The Power of Astronomical Adaptive Optics

Rachel Chin ('12); Daniel Contreras ('13); Lorcan McGonigle ('13); Blaine Gilbreth; *Scott Severson*; Mentor: Philip Choi
*Sonoma State University, Sonoma, CA

Abstract: The development of adaptive optics (AO) technology has made it possible for groundbased telescopes to overcome atmospheric distortion and achieve unprecedented image clarity. As the first step in a four-year plan to develop, fabricate and integrate an AO instrument for Pomona College’s 1-meter Table Mountain Telescope, we have designed a base optical system and assembled a laboratory AO testbed. We present here an overview of the project and projected timeline along with the current status of the instrument design and testbed development.
Funding Provided by: The Fletcher Jones Foundation (RC, DC, LM)

Development and Testing of Optical Components in an AO System

Daniel Contreras ('13); Rachel Chin ('12); Lorcan McGonigle ('13); William Gamber ('13); John Bremseth ('12 HMC); Blaine Gilbreth*; Scott Severson*; Mentor: Phillip Choi
*Sonoma State University, Sonoma, CA

Abstract: We present the development of an adaptive optics (AO) testbed instrument under construction for the Pomona College Table Mountain Observatory telescope. Our testbed is based on a micro-electromechanical system deformable mirror (MEMS DM), a piezo-electric tip-tilt-mirror, two Shack-Hartman wavefront sensors (WFS) and a Linux-based control software package. We first characterized the performance of the critical, active components of the system that will be integrated into the final closed-loop AO instrument and then used the testbed to validate the predicted performance of our instrument optical design. We have also demonstrated the ability to perform closed-loop wavefront corrections for static aberrations. The next step will be to introduce and correct dynamic aberrations in real time.
Funding provided by The Fletcher Jones Foundation (DC, RC, LM)

Characterization of bulk heterojunction P3HT:PCBM organic solar cells synthesized in open air

Jenna deBoisblanc ('11); Mentor: David Tanenbaum

Abstract: Organic photovoltaic (OPV) solar cells are a potential source of economically viable renewable energy due to low material costs and the possibility for large-scale, roll-to-roll manufacturing. One major drawback of OPVs is rapid cell degradation, especially in oxidizing environments. Synthesis in glove boxes is a common laboratory technique to improve cell stability; however, ambient processing is essential to keep down production costs. This experiment studied the performance and lifetimes of bulk heterojunction P3HT:PCBM organic solar cells synthesized in open air. PEDOT followed by the active material was spin coated onto ITO patterned substrates, and a CsF/Al evaporation created the back electrode. Characterization took place both indoors, using a Fostec lamp, and outdoors under direct sunlight. A LabView program and Keithley 2400 SourceMeter automated the data collection process. Efficiencies and fill factors reached up to 1% and 0.54 respectively. Within two hours of the initial test, cell performance decreased over 70%.
Funding provided by Pomona College SURP

Blazar Observation

Matt Hasling ('12); Mayra Amezcua ('12); Mentor: Alma Zook

Abstract: Blazars are Active Galactic Nuclei, and are some of the most violent objects in the universe. For this project, we monitored the radiation from a number of blazars in order to learn more about the properties of these objects, specifically about the magnetic fields that exist within the supermassive black holes at their centers. We worked with a number of different groups all over the country, watching different spectra of radiation.
Funding provided by The Fletcher Jones Foundation (MH), The Paul K. Richter and Evalyn E. Cook Richter Award (MA)

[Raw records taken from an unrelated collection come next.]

(* ===== verification/BlockHash.v ===== *)
(** * Hashing in blocks of 64 bytes

    What crypto/hash/md5.cpp and crypto/hash/sha1.cpp share: words stored in
    memory, the copy into a buffer, and the reference they are held against,
    which pads the whole message, cuts it into blocks and feeds them to the
    compression function one after the other. *)

From S2P Require Import Prelude Coding.

(** ** Memory *)

(** [memcpy(dst + pos, src, n)] with [n] the length of [src]. *)
Definition memcpy (dst : bytes) (pos : nat) (src : bytes) : bytes :=
  take pos dst ++ src ++ drop (pos + length src) dst.

(** [memset(dst + pos, 0, n)] *)
Definition memset0 (dst : bytes) (pos n : nat) : bytes := memcpy dst pos (replicate n 0).

(** A 32-bit word at [p] on the little-endian target, and its bytes. *)
Definition load32 (p : bytes) : Z :=
  match p with
  | b0 :: b1 :: b2 :: b3 :: _ =>
      Z.lor (Z.lor (Z.lor b0 (Z.shiftl b1 8)) (Z.shiftl b2 16)) (Z.shiftl b3 24)
  | _ => 0
  end.
Definition store32 (w : Z) : bytes := little_bytes 4 w.

(** The [i]th element of an array of words at [p]. *)
Definition word (p : bytes) (i : nat) : Z := load32 (drop (4 * i) p).

(** Rotation of a 32-bit word. *)
Definition rotl32 (w s : Z) : Z := Z.lor (u32 (Z.shiftl w s)) (Z.shiftr w (32 - s)).

Lemma memcpy_length dst pos src :
  (pos + length src ≤ length dst)%nat → length (memcpy dst pos src) = length dst.
Proof. intros H. unfold memcpy. rewrite !length_app, length_take, length_drop. lia. Qed.

Lemma memcpy_take dst pos src :
  (pos ≤ length dst)%nat → take (pos + length src) (memcpy dst pos src) = take pos dst ++ src.
Proof.
  intros H. unfold memcpy. rewrite app_assoc. apply take_app_exact.
  rewrite length_app, length_take. lia.
Qed.

Lemma memcpy_full dst pos src :
  (pos ≤ length dst)%nat → length dst = (pos + length src)%nat →
  memcpy dst pos src = take pos dst ++ src.
Proof. intros H1 H2. unfold memcpy. rewrite drop_ge by lia. by rewrite app_nil_r. Qed.

(** Copies behind each other are one copy. *)
Lemma memcpy_adjacent dst pos a b q :
  (pos ≤ length dst)%nat → q = (pos + length a)%nat →
  memcpy (memcpy dst pos a) q b = memcpy dst pos (a ++ b).
Proof.
  intros H ->. unfold memcpy at 1. rewrite memcpy_take by done. unfold memcpy.
  rewrite <- !app_assoc. do 3 f_equal. rewrite (app_assoc (take pos dst)).
  rewrite drop_app_ge by (rewrite !length_app, length_take; lia).
  rewrite drop_drop, !length_app, length_take. f_equal. lia.
Qed.

Lemma memcpy_ok dst pos src : bytes_ok dst → bytes_ok src → bytes_ok (memcpy dst pos src).
Proof.
  intros H1 H2. unfold memcpy. rewrite !bytes_ok_app. split_and!; [|done|].
  - by apply Forall_take.
  - by apply Forall_drop.
Qed.

(** ** The reference *)

Section BlockHash.
Context {St : Type} (compress : St → bytes → St).

Fixpoint absorb_blocks (n : nat) (s : St) (m : bytes) : St :=
  match n with
  | O => s
  | S n => absorb_blocks n (compress s (take 64 m)) (drop 64 m)
  end.

(** The whole blocks of [m], and what is left. *)
Definition absorb (s : St) (m : bytes) : St := absorb_blocks (length m / 64) s m.
Definition rest (m : bytes) : bytes := drop (64 * (length m / 64)) m.

Lemma div64_add a b : ((64 + b) / 64 = S (b / 64))%nat ∧ ((64 + a) mod 64 = a mod 64)%nat.
Proof.
  split.
  - replace (64 + b)%nat with (b + 1 * 64)%nat by lia. rewrite Nat.div_add by lia. lia.
  - replace (64 + a)%nat with (a + 1 * 64)%nat by lia. by rewrite Nat.Div0.mod_add.
Qed.

Lemma rest_small m : (length m < 64)%nat → rest m = m.
Proof. intros H. unfold rest. by rewrite Nat.div_small. Qed.

Lemma absorb_small s m : (length m < 64)%nat → absorb s m = s ∧ rest m = m.
Proof. intros H. split; [|by apply rest_small]. unfold absorb. by rewrite Nat.div_small. Qed.

Lemma absorb_block s b m : length b = 64%nat → absorb s (b ++ m) = absorb (compress s b) m.
Proof.
  intros H. unfold absorb. rewrite length_app, H, (proj1 (div64_add 0 _)). cbn [absorb_blocks].
  by rewrite take_app_exact, drop_app_exact.
Qed.

Lemma rest_block b m : length b = 64%nat → rest (b ++ m) = rest m.
Proof.
  intros H. unfold rest. rewrite length_app, H, (proj1 (div64_add 0 _)).
  rewrite Nat.mul_succ_r, Nat.add_comm, <- drop_drop. f_equal. by apply drop_app_exact.
Qed.

(** A message of one block. *)
Lemma absorb_one s b : length b = 64%nat → absorb s b = compress s b ∧ rest b = [].
Proof.
  intros H. pose proof (absorb_block s b [] H) as H1. pose proof (rest_block b [] H) as H2.
  by rewrite app_nil_r in H1, H2.
Qed.

Lemma rest_length m : length (rest m) = (length m mod 64)%nat.
Proof. unfold rest. rewrite length_drop. pose proof (Nat.div_mod_eq (length m) 64). lia. Qed.

Lemma rest_short m : (length (rest m) < 64)%nat.
Proof. rewrite rest_length. by apply Nat.mod_upper_bound. Qed.

(** Induction on messages block by block. *)
Lemma message_ind (P : bytes → Prop) :
  (∀ m, (length m < 64)%nat → P m) →
  (∀ b m, length b = 64%nat → P m → P (b ++ m)) → ∀ m, P m.
Proof.
  intros H0 H1 m. remember (length m) as n eqn:Hn. revert m Hn.
  induction (lt_wf n) as [n _ IH]. intros m ->.
  destruct (Nat.lt_ge_cases (length m) 64) as [Hs|Hs]; [by apply H0|].
  rewrite <- (take_drop 64 m). apply H1; [rewrite length_take; lia|].
  eapply IH; [|done]. rewrite length_drop. lia.
Qed.

(** More data goes on from the rest. *)
Lemma absorb_app s m k : absorb s (m ++ k) = absorb (absorb s m) (rest m ++ k).
Proof.
  revert s. induction m as [m Hm|b m Hb IH] using message_ind; intros s.
  - by destruct (absorb_small s m Hm) as [-> ->].
  - by rewrite <- app_assoc, (absorb_block s b (m ++ k)), (absorb_block s b m), rest_block.
Qed.

Lemma rest_app m k : rest (m ++ k) = rest (rest m ++ k).
Proof.
  induction m as [m Hm|b m Hb IH] using message_ind.
  - by rewrite (rest_small m Hm).
  - rewrite <- app_assoc, (rest_block b (m ++ k)), (rest_block b m) by done. exact IH.
Qed.

(** The padded message: a bit, zeros up to 56 bytes of a block, and the length
    in bits by the encoder given. *)
Definition zeros (len : nat) : nat := Z.to_nat ((55 - Z.of_nat len) mod 64).
Definition pad (len64 : Z → bytes) (m : bytes) : bytes :=
  m ++ 0x80 :: replicate (zeros (length m)) 0 ++ len64 (8 * Z.of_nat (length m)).

Definition hash_blocks (iv : St) (len64 : Z → bytes) (m : bytes) : St := absorb iv (pad len64 m).

(** How a context stands for the message taken in so far. *)
Record stands_for (iv : St) (m : bytes) (s : St) (buffer : bytes) : Prop := {
  sf_state : s = absorb iv m;
  sf_length : length buffer = 64%nat;
  sf_rest : take (length (rest m)) buffer = rest m
}.

(** Data that does not fill the block is copied behind the rest. *)
Lemma stands_copy iv m s buffer k :
  stands_for iv m s buffer → (length (rest m) + length k < 64)%nat →
  stands_for iv (m ++ k) s (memcpy buffer (length (rest m)) k).
Proof.
  intros [-> Hl Hr] Hk. assert (Hs : (length (rest m ++ k) < 64)%nat) by (rewrite length_app; lia).
  destruct (absorb_small (absorb iv m) _ Hs) as [Ha Hrest]. split.
  - by rewrite absorb_app, Ha.
  - rewrite memcpy_length; lia.
  - by rewrite rest_app, Hrest, length_app, memcpy_take, Hr by lia.
Qed.

(** Data that fills it gives a block for the compression function. *)
Lemma stands_fill iv m s buffer k1 :
  stands_for iv m s buffer → (length (rest m) + length k1 = 64)%nat →
  stands_for iv (m ++ k1) (compress s (memcpy buffer (length (rest m)) k1)) (memcpy buffer (length (rest m)) k1).
Proof.
  intros [-> Hl Hr] Hk. assert (Hb : length (rest m ++ k1) = 64%nat) by (rewrite length_app; lia).
  rewrite memcpy_full, Hr by lia. destruct (absorb_one (absorb iv m) _ Hb) as [Ha Hrest]. split.
  - by rewrite absorb_app, Ha.
  - done.
  - by rewrite rest_app, Hrest.
Qed.

(** A block of data where nothing is left over is compressed as it is. *)
Lemma absorb_next iv m b :
  rest m = [] → length b = 64%nat →
  absorb iv (m ++ b) = compress (absorb iv m) b ∧ rest (m ++ b) = [].
Proof.
  intros Hr Hb. rewrite absorb_app, rest_app, Hr. cbn [app]. by apply absorb_one.
Qed.

Lemma stands_any iv m s b b' :
  stands_for iv m s b → rest m = [] → length b' = 64%nat → stands_for iv m s b'.
Proof. intros [Hs _ _] Hr Hl. split; [done|done|by rewrite Hr]. Qed.
End BlockHash.

(** ** The counter of bits and the padding *)

(** The two words of the counter. *)
Definition bit_words (n : Z) : Z * Z := (u32 n, u32 (n / 2 ^ 32)).
Definition bit_length (m : bytes) : Z := 8 * Z.of_nat (length m).

(** The sum of the low words is below either of them exactly when it wraps. *)
Lemma sum_wraps r y :
  0 <= r < 2 ^ 32 → 0 <= y < 2 ^ 32 → (u32 (r + y) <? r) = (2 ^ 32 <=? r + y).
Proof.
  intros Hr Hy. destruct (Z.leb_spec (2 ^ 32) (r + y)) as [Hs|Hs].
  - assert (Hu : u32 (r + y) = r + y - 2 ^ 32) by (symmetry; apply Z.mod_unique_pos with 1; lia).
    rewrite Hu. apply Z.ltb_lt. lia.
  - rewrite u32_small by lia. apply Z.ltb_ge. lia.
Qed.

Lemma u32_add_r x y : u32 (x + u32 y) = u32 (x + y).
Proof. unfold u32. by rewrite Zplus_mod_idemp_r. Qed.

(** The high word after [len] bytes more. *)
Lemma high_word_sum n len :
  0 <= n → 0 <= len →
  let q := u32 (n / 2 ^ 32) in
  u32 ((if 2 ^ 32 <=? u32 n + u32 (len * 2 ^ 3) then u32 (q + 1) else q) + len / 2 ^ 29) =
  u32 ((n + 8 * len) / 2 ^ 32).
Proof.
  intros Hn Hl. cbv zeta.
  pose proof (Z.div_mod n (2 ^ 32) ltac:(lia)) as Hd.
  pose proof (Z.mod_pos_bound n (2 ^ 32) ltac:(lia)) as Hb.
  pose proof (Z.div_mod (len * 2 ^ 3) (2 ^ 32) ltac:(lia)) as Hd2.
  pose proof (Z.mod_pos_bound (len * 2 ^ 3) (2 ^ 32) ltac:(lia)) as Hb2.
  fold (u32 n) (u32 (len * 2 ^ 3)) in *.
  assert (Hq : len * 2 ^ 3 / 2 ^ 32 = len / 2 ^ 29).
  { change (2 ^ 32) with (2 ^ 29 * 2 ^ 3). by rewrite Z.div_mul_cancel_r by lia. }
  set (r := u32 n) in *. set (y := u32 (len * 2 ^ 3)) in *.
  assert (Hs : n + 8 * len = r + y + (n / 2 ^ 32 + len / 2 ^ 29) * 2 ^ 32) by lia.
  rewrite Hs, Z.div_add by lia. destruct (Z.leb_spec (2 ^ 32) (r + y)) as [Hc|Hc].
  - replace ((r + y) / 2 ^ 32) with 1 by (apply Z.div_unique_pos with (r + y - 2 ^ 32); lia).
    unfold u32. rewrite Zplus_mod_idemp_l, <- Z.add_assoc, Zplus_mod_idemp_l. f_equal. lia.
  - rewrite (Z.div_small (r + y)) by lia. unfold u32. by rewrite Zplus_mod_idemp_l.
Qed.

Lemma rest_count m : Z.land (Z.shiftr (u32 (bit_length m)) 3) 0x3f = Z.of_nat (length (rest m)).
Proof.
  change 0x3f with (2 ^ 6 - 1). rewrite land_ones_mod, Z.shiftr_div_pow2, rest_length by lia.
  unfold bit_length, u32. rewrite Nat2Z.inj_mod. change (Z.of_nat 64) with 64.
  Z.to_euclidean_division_equations. lia.
Qed.

Lemma bit_length_app m k : bit_length (m ++ k) = bit_length m + 8 * Z.of_nat (length k).
Proof. unfold bit_length. rewrite length_app. lia. Qed.

Lemma zeros_small r m : length (rest m) = r → (r < 56)%nat → zeros (length m) = (55 - r)%nat.
Proof.
  intros Hr Hs. rewrite rest_length in Hr. unfold zeros. subst r.
  pose proof (Nat.div_mod_eq (length m) 64) as Hd.
  replace (55 - Z.of_nat (length m)) with (55 - Z.of_nat (length m mod 64) + (- Z.of_nat (length m / 64)) * 64) by lia.
  rewrite Z.mod_add, Z.mod_small by lia. lia.
Qed.

Lemma zeros_large r m : length (rest m) = r → (56 ≤ r)%nat → zeros (length m) = (63 - r + 56)%nat.
Proof.
  intros Hr Hs. pose proof (rest_short m) as Hlt. rewrite rest_length in *. unfold zeros. subst r.
  pose proof (Nat.div_mod_eq (length m) 64) as Hd.
  replace (55 - Z.of_nat (length m)) with (119 - Z.of_nat (length m mod 64) + (- Z.of_nat (length m / 64) - 1) * 64) by lia.
  rewrite Z.mod_add, Z.mod_small by lia. lia.
Qed.

Lemma zeros_ok n : bytes_ok (replicate n 0).
Proof. apply Forall_replicate. unfold is_byte. lia. Qed.

(** ** Words in memory *)

Lemma store32_words x : 0 <= x < 2 ^ 32 → ∃ a b c d, store32 x = [a; b; c; d] ∧ bytes_ok [a; b; c; d] ∧
  x = a + b * 2 ^ 8 + c * 2 ^ 16 + d * 2 ^ 24.
Proof.
  intros Hx. exists (x mod 256), (x / 256 mod 256), (x / 256 / 256 mod 256), (x / 256 / 256 / 256 mod 256).
  assert (Hb : ∀ y, is_byte (y mod 256)) by (intros y; apply Z.mod_pos_bound; lia).
  split; [unfold store32; by rewrite !little_bytes_S, little_bytes_0|]. split; [by repeat constructor; apply Hb|].
  pose proof (Z.div_mod x 256). pose proof (Z.div_mod (x / 256) 256). pose proof (Z.div_mod (x / 256 / 256) 256).
  assert (0 <= x / 256 / 256 / 256 < 256).
  { rewrite !Z.div_div by lia. split; [apply Z.div_pos; lia|apply Z.div_lt_upper_bound; lia]. }
  rewrite (Z.mod_small (x / 256 / 256 / 256)) by lia. lia.
Qed.

Lemma load32_words a b c d q : bytes_ok [a; b; c; d] → load32 (a :: b :: c :: d :: q) = a + b * 2 ^ 8 + c * 2 ^ 16 + d * 2 ^ 24.
Proof. rewrite !bytes_ok_cons. intros (Ha & Hb & Hc & Hd & _). cbn [load32]. by rewrite join4. Qed.

Lemma load32_store32 x : 0 <= x < 2 ^ 32 → load32 (store32 x) = x.
Proof. intros Hx. destruct (store32_words x Hx) as (a & b & c & d & -> & Hb & E). rewrite load32_words by done. lia. Qed.

Lemma store32_load32 a b c d : bytes_ok [a; b; c; d] → store32 (load32 [a; b; c; d]) = [a; b; c; d].
Proof.
  intros Hb. rewrite load32_words by done. rewrite !bytes_ok_cons in Hb. destruct Hb as (Ha & Hb & Hc & Hd & _). unfold is_byte in *.
  unfold store32. rewrite !little_bytes_S, little_bytes_0.
  assert (E : ∀ x y, 0 <= x < 256 → (x + y * 256) mod 256 = x ∧ (x + y * 256) / 256 = y).
  { intros x y Hx. rewrite Z.mod_add, Z.div_add, Z.mod_small, Z.div_small by lia. lia. }
  replace (a + b * 2 ^ 8 + c * 2 ^ 16 + d * 2 ^ 24) with (a + (b + (c + d * 256) * 256) * 256) by lia.
  destruct (E a (b + (c + d * 256) * 256) Ha) as [-> ->]. destruct (E b (c + d * 256) Hb) as [-> ->]. destruct (E c d Hc) as [-> ->].
  by rewrite (Z.mod_small d) by lia.
Qed.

Computing Evaporative Cooling of Trapped Atoms

Zack Lasner ('12); Eric Dodds ('12); Joel Shuman ('11); Mentor: Dwight Whitaker

Abstract: We have computed the evaporative cooling trajectory for a gas of trapped atoms. The evaporative cooling process is important for creating Bose-Einstein condensates, an exotic state of matter that occurs at extremely low temperatures (~100 nanoKelvin). We improve upon previous models by including the atoms that have enough energy to escape the trap, but are in a state that does not escape. There are many such high-energy atoms in shallow traps, but almost none in very deep traps. Our model can therefore be applied to a broader class of traps than some previous models. We compare the cooling process in spherically symmetric harmonic (parabolic) and Gaussian trapping potentials at a variety of trap depths. For both trap shapes, shallow traps cool more efficiently, but they are not able to contain as many atoms to begin with. Shallow harmonic traps produce much more efficient cooling than comparable Gaussian traps.
Funding provided by The Fletcher Jones Foundation (ZL, JS)

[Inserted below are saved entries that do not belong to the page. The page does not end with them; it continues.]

Lemma swap_bytes b0 b1 b2 b3 :
  is_byte b0 → is_byte b1 → is_byte b2 → is_byte b3 →
  let w := load32 [b0; b1; b2; b3] in
  Z.lor (Z.land (rotl32 w 24) 0xFF00FF00) (Z.land (rotl32 w 8) 0x00FF00FF) = big_value [b0; b1; b2; b3].
Proof.
  intros H0 H1 H2 H3. cbv zeta.
  assert (Hb : big_value [b0; b1; b2; b3] =
    Z.lor (Z.lor (Z.lor b3 (Z.shiftl b2 8)) (Z.shiftl b1 16)) (Z.shiftl b0 24)).
  { unfold is_byte in *. rewrite (lor_shiftl_add b3 b2 8) by lia.
    rewrite (lor_shiftl_add _ b1 16) by lia. rewrite (lor_shiftl_add _ b0 24) by lia.
    unfold big_value. cbn [fold_left]. lia. }
  rewrite Hb. unfold load32, rotl32. apply Z.bits_inj'. intros n Hn.
  assert (Hmask : ∀ m, 0 <= m → 32 <= m → Z.testbit 0xFF00FF00 m = false ∧ Z.testbit 0x00FF00FF m = false).
  { intros m Hm Hm'. split; apply (testbit_high _ 32); lia. }
  destruct (Z.lt_ge_cases n 32) as [Hlt|Hge].
  - assert (Hcase : n ∈ seqZ 0 32) by (apply elem_of_seqZ; lia). clear Hlt Hmask Hb.
    cbv [seqZ seq fmap list_fmap Z.to_nat Pos.to_nat Pos.iter_op Nat.add Init.Nat.add] in Hcase.
    repeat (apply elem_of_cons in Hcase as [->|Hcase]; [repeat bit_of_byte; bit_finish|]).
    by apply not_elem_of_nil in Hcase.
  - rewrite !Z.lor_spec, !Z.land_spec. destruct (Hmask n Hn Hge) as [-> ->].
    rewrite !andb_false_r, !Z.shiftl_spec, !(byte_high) by (done || lia). done.
Qed.

(** The steps of the code as a kind of macro and an index. *)
Definition kind (t : nat) : (Z → Z → Z → Z) * (list Z → nat → Z * list Z) * Z :=
  if (t <? 16)%nat then (choose, blk0, 0x5A827999)
  else if (t <? 20)%nat then (choose, blk, 0x5A827999)
  else if (t <? 40)%nat then (parity, blk, 0x6ED9EBA1)
  else if (t <? 60)%nat then (majority, blk, 0x8F1BBCDC)
  else (parity, blk, 0xCA62C1D6).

Designing a Base Optics System in Preparation for KAPAO

Lorcan McGonigle ('13); Rachel Chin ('12); Scott Severson*; Mentor: Philip Choi
*Sonoma State University, Sonoma, CA

Abstract: This summer we designed an effective base system for an adaptive optics (AO) system on Pomona’s 1-meter telescope at the Table Mountain Observatory. With only a naïve, psilosophical knowledge of optics at the outset of our endeavor, we also aimed to better understand the basis of optics through its applications in optical design and in Zemax, our optical design software. Having tested each component individually to determine its optimal specifications and configurations, we developed our final model. Our final model used two pairs Off-Axis Parabolas to collimate and focus light without introducing significant aberrations into our final image. Moreover, when our system was optimized, aligned, and toleranced, it produced foci under 12 microns in radius and achieved all of our other requirements.
Funding provided by The Fletcher Jones Foundation (LM, RC)

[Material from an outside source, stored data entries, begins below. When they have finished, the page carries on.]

Lemma Normalize_ok path : bytes_ok path → ∃ path', Normalize path = Some path' ∧ normal path' ∧
  IsAbsolute path' = IsAbsolute path ∧ ∀ d, reach d path' = reach d path.
Proof.
  intros Hb. destruct (decide (path = [])) as [->|Hne].
  { exists (str "."). split_and!; [done| |done|done]. exists 0%nat, []. split_and!; [lia|apply canonical_nil|done]. }
  set (n := slashes path). set (l := foldl (normalize_step n) [] (comps path)).
  assert (Hst : ∀ d, (negb (n =? 0)%nat = true → d = []) → canonical (negb (n =? 0)%nat) l ∧ foldl cd d l = foldl cd d (comps path)).
  { intros d Hd. exact (normalize_steps_ok n d (comps path) [] Hd (comps_slashless path) (canonical_nil _)). }
  pose proof (slashes_le path) as Hn. destruct (Hst []) as [Hc _]; [done|]. pose proof (canonical_plain _ _ Hc) as Hp.
  exists (shown n l). rewrite Normalize_eq by done. split_and!; [done|by exists n, l|by rewrite !IsAbsolute_slashes, slashes_shown|].
  intros d. rewrite reach_shown by done. unfold reach. rewrite IsAbsolute_slashes. fold n.
  destruct (Nat.eqb_spec n 0) as [E|E]; cbn [negb]; by apply Hst.
Qed.

Lemma comps_bytes_ok path : bytes_ok path → Forall bytes_ok (comps path).
Proof.
  unfold comps. remember (length path) as n eqn:Hn. revert path Hn. induction (lt_wf n) as [n _ IH]. intros path -> Hb.
  destruct (split_at_first 47 path) as [Hp|(w & rest & -> & Hw)]; [rewrite cut_no by done; by constructor|].
  rewrite cut_first by done. apply bytes_ok_app in Hb as [Hb1 Hb2]. apply bytes_ok_cons in Hb2 as [_ Hb2].
  constructor; [done|]. eapply IH; [|done|done]. rewrite length_app. cbn. lia.
Qed.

Patterned Supported Lipid Bilayers Using Microcontact Printing

William Morrison ('12); Robert (Tewei) Luo ('11); Mentor: Alfred S. Kwok

Abstract: We have used patterned PDMS (polydimethilsyoxane) stamps to remove micronscale features from supported lipid bilayers with the process of blotting. The creation of consistent, high-quality patterns is difficult, and we have isolated several factors which influence the effectiveness and consistency of the transfer, such as pressure, initial contact, and size of the features. Our results also suggest that good lipid transfer only occurs on the micron-scale; featureless stamps will not consistently remove or deposit lipids.
Funding provided by The Fletcher Jones Foundation (TL)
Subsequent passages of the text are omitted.